• [Source records]:
----

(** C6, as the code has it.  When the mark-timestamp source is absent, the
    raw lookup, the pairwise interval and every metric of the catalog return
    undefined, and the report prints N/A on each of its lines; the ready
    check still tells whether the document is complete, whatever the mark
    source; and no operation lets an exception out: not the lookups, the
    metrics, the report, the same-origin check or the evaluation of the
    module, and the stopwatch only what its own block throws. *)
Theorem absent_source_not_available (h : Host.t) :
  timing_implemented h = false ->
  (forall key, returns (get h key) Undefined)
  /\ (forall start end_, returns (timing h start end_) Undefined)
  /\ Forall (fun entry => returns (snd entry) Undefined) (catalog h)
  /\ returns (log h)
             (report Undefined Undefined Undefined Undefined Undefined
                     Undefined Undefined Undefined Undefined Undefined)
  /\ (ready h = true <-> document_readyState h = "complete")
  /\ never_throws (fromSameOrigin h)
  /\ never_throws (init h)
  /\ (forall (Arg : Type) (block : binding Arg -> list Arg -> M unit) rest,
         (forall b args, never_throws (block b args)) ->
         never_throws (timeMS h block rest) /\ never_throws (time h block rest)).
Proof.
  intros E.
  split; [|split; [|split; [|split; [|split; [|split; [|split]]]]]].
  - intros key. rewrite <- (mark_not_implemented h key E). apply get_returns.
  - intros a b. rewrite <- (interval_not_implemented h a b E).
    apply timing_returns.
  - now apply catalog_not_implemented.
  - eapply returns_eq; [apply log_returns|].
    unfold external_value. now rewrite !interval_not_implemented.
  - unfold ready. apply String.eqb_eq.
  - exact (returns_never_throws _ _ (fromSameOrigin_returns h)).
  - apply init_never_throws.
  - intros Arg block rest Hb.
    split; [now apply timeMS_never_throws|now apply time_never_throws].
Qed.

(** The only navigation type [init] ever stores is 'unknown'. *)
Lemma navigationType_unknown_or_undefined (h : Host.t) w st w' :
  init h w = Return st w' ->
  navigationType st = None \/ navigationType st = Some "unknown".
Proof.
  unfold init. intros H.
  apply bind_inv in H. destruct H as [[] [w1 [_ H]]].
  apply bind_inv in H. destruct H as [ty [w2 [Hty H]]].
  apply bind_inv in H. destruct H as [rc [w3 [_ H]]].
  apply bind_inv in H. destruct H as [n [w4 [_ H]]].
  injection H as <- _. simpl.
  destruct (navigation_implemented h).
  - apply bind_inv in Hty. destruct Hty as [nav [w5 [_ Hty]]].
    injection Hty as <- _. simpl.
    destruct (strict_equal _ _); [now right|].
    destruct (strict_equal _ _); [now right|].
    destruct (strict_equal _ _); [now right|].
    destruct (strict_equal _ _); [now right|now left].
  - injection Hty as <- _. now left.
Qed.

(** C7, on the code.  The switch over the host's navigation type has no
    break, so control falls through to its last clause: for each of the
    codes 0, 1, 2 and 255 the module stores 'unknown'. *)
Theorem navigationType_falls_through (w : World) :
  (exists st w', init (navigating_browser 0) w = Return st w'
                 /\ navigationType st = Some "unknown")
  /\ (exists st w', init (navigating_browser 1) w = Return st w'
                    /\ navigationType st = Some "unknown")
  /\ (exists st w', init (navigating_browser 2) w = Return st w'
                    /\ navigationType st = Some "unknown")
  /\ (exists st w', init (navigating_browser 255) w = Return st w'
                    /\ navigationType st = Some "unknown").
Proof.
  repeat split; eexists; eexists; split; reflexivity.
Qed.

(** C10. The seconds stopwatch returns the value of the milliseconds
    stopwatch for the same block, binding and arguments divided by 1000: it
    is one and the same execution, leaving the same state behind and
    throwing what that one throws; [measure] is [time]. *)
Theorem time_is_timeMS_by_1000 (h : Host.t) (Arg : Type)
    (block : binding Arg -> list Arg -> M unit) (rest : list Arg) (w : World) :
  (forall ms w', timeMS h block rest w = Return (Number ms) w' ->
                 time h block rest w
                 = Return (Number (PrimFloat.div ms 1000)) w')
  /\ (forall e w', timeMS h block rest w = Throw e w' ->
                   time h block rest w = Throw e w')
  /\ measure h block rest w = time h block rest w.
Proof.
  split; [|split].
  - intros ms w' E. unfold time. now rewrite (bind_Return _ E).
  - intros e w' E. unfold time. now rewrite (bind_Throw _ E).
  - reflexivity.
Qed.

----

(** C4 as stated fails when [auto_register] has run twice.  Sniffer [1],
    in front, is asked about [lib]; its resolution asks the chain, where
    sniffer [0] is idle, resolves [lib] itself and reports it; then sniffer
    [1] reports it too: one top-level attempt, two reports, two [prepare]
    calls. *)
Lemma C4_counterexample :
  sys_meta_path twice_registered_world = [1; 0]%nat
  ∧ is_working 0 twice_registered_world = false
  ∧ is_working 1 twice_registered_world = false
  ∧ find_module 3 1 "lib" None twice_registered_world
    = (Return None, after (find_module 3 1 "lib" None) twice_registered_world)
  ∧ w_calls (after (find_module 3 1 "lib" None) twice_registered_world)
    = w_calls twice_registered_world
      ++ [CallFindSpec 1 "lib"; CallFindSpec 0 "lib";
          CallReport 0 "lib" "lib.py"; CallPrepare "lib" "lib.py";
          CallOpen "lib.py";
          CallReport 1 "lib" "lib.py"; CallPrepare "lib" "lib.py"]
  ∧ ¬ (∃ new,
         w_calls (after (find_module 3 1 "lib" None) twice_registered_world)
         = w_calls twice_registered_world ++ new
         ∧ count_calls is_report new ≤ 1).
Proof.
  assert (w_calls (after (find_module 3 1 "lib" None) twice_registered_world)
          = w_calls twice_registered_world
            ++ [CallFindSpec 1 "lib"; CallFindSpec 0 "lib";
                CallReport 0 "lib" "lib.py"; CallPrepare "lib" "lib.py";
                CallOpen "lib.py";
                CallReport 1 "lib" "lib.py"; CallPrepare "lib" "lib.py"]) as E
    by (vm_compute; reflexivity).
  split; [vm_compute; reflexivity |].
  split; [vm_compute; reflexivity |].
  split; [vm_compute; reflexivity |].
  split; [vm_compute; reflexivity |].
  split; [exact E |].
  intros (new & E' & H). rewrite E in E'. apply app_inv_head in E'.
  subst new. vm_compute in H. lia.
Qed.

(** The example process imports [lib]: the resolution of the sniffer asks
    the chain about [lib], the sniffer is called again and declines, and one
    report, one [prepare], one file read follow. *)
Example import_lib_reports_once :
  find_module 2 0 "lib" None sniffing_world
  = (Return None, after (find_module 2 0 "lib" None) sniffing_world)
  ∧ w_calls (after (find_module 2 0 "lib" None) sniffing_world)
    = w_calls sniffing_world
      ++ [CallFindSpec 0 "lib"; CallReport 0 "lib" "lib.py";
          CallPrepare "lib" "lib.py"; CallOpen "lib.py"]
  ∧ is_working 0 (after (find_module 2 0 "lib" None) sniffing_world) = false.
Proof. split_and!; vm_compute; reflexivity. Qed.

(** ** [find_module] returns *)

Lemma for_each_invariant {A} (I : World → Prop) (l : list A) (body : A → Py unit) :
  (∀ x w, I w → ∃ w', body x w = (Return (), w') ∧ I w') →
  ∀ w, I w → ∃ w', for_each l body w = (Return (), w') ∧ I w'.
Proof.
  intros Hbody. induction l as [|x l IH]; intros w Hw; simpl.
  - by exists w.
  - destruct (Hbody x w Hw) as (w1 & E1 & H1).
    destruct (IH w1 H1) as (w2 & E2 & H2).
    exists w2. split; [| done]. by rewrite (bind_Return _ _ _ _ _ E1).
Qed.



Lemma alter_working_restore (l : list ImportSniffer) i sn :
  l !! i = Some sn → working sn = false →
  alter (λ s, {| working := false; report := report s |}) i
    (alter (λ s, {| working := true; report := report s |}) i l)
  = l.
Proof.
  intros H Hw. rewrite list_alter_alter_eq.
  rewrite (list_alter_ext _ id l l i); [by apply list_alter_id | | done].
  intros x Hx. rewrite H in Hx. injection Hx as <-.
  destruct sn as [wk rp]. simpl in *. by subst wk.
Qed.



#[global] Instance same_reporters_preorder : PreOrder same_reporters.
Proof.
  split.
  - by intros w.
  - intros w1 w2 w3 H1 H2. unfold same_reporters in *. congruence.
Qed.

----

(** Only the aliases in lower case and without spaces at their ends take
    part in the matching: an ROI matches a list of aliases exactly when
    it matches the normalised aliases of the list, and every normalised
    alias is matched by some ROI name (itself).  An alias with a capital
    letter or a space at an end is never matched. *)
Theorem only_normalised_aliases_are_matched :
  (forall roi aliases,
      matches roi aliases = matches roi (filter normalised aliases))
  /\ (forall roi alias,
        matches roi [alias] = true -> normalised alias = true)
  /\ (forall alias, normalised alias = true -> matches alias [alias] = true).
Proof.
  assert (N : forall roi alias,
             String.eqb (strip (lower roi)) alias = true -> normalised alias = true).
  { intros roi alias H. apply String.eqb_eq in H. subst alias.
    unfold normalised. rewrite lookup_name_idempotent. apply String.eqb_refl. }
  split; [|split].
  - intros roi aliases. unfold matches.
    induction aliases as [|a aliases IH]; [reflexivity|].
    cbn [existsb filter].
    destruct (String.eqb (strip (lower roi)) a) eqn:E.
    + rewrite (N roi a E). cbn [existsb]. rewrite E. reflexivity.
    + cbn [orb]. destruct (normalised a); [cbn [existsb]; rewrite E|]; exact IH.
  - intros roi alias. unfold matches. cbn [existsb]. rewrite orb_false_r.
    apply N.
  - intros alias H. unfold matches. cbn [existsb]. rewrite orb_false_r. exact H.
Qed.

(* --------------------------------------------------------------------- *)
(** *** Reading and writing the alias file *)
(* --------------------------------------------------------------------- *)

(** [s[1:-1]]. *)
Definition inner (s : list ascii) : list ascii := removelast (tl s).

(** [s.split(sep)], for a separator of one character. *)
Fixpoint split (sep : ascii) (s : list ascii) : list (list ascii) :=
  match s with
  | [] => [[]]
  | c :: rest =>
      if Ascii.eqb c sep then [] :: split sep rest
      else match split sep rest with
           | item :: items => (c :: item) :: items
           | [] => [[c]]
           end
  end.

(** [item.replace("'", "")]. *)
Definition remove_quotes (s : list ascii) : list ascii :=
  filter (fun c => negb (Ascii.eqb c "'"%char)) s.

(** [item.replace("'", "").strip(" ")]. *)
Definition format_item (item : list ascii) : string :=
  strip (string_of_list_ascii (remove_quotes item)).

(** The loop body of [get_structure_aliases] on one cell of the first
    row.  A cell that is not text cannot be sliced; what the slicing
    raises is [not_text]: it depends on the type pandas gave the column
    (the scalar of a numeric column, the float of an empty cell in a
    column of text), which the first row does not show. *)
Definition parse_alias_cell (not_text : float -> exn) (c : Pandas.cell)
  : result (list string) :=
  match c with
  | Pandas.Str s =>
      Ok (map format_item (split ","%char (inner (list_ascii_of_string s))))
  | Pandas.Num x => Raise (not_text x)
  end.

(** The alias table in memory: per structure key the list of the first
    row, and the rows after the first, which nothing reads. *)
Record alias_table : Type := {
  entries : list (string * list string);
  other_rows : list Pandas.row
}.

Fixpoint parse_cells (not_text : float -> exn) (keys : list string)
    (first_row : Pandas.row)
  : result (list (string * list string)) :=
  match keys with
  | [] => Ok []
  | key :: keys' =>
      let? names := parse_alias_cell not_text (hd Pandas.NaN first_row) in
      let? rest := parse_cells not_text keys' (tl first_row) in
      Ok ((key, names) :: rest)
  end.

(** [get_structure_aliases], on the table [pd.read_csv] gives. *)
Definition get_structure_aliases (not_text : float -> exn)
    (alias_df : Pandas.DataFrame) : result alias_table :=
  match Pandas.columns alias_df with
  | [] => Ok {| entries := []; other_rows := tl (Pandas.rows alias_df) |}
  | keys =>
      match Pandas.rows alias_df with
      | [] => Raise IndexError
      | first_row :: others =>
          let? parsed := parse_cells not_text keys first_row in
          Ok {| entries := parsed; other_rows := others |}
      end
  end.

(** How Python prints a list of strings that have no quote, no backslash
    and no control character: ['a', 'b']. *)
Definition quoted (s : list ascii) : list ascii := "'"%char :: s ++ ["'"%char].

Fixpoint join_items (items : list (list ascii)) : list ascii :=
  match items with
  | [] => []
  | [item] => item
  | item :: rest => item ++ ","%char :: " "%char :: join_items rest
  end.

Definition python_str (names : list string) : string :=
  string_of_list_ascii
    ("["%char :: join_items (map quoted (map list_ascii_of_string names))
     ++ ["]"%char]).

----

• [Work task]: Only the count belongs in your answer, so please work out how many lines of the data contain "stopwatch".

• [Output]: 3